- WORK INSTRUCTIONS:
Only lines containing the word "from" are needed; pull them out of the material.

------ DATASET RECORDS

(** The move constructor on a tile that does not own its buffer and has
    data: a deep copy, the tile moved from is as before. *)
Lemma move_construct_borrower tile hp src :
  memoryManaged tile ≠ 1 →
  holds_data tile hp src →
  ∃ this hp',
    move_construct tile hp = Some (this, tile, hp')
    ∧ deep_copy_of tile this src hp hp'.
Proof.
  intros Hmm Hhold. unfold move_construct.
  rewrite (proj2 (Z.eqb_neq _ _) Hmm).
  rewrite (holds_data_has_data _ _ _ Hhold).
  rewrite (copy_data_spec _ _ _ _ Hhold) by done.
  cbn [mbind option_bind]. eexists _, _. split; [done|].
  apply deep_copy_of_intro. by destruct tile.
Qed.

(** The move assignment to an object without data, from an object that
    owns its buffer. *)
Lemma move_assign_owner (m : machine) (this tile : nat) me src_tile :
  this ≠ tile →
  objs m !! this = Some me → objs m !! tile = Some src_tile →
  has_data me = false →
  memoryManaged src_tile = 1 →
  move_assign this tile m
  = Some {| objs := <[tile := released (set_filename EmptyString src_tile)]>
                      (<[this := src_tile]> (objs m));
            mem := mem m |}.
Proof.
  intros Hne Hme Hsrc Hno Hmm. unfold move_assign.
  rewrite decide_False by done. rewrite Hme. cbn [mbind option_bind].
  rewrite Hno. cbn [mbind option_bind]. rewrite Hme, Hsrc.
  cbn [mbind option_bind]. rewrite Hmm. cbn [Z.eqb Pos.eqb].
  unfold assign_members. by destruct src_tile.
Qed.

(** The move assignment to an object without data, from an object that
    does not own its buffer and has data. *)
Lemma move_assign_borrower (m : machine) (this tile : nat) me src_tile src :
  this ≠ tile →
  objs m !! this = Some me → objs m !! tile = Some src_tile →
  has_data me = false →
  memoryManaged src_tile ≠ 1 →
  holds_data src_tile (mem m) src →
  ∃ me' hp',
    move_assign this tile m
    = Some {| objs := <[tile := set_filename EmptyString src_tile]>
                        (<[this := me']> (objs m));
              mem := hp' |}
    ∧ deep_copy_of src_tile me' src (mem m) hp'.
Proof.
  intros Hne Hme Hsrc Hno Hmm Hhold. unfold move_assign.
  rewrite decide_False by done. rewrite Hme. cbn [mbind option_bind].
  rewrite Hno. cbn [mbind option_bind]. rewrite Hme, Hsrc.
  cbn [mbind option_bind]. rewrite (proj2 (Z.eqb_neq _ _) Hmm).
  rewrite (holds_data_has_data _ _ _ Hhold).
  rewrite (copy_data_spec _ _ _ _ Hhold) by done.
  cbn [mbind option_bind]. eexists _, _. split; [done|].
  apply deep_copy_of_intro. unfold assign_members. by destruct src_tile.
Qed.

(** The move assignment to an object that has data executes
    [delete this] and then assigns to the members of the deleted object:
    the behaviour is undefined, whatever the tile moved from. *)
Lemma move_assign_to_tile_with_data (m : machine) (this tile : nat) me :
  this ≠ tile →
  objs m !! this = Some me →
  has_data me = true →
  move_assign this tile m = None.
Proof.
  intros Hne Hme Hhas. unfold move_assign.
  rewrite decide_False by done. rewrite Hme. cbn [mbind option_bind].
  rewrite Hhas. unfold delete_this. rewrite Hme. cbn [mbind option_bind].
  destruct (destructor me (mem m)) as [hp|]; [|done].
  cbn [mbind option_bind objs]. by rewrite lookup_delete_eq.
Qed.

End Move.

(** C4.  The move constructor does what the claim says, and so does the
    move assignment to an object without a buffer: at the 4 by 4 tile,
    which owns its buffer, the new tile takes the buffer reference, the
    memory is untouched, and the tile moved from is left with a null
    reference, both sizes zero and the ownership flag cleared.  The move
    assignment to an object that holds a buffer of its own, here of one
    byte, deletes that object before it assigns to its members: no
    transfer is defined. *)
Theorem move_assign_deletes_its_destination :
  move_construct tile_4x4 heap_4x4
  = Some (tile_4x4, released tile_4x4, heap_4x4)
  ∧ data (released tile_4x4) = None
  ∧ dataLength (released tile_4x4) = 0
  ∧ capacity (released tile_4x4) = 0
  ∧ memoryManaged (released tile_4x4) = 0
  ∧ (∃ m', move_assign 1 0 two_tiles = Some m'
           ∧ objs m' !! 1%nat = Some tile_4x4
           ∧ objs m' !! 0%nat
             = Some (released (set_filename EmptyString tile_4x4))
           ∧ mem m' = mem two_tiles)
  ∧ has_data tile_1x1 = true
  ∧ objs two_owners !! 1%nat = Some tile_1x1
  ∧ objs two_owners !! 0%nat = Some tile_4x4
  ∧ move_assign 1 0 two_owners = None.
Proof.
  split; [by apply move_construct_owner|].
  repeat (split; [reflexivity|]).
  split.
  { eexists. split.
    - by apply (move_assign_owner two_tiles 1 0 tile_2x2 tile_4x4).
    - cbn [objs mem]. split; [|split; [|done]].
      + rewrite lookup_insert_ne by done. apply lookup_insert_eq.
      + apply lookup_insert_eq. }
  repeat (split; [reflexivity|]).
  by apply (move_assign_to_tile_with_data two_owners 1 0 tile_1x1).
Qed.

------------

- FINAL ANSWER:
    data: a deep copy, the tile moved from is as before. *)
(** The move assignment to an object without data, from an object that
(** The move assignment to an object without data, from an object that
    the behaviour is undefined, whatever the tile moved from. *)
    memory is untouched, and the tile moved from is left with a null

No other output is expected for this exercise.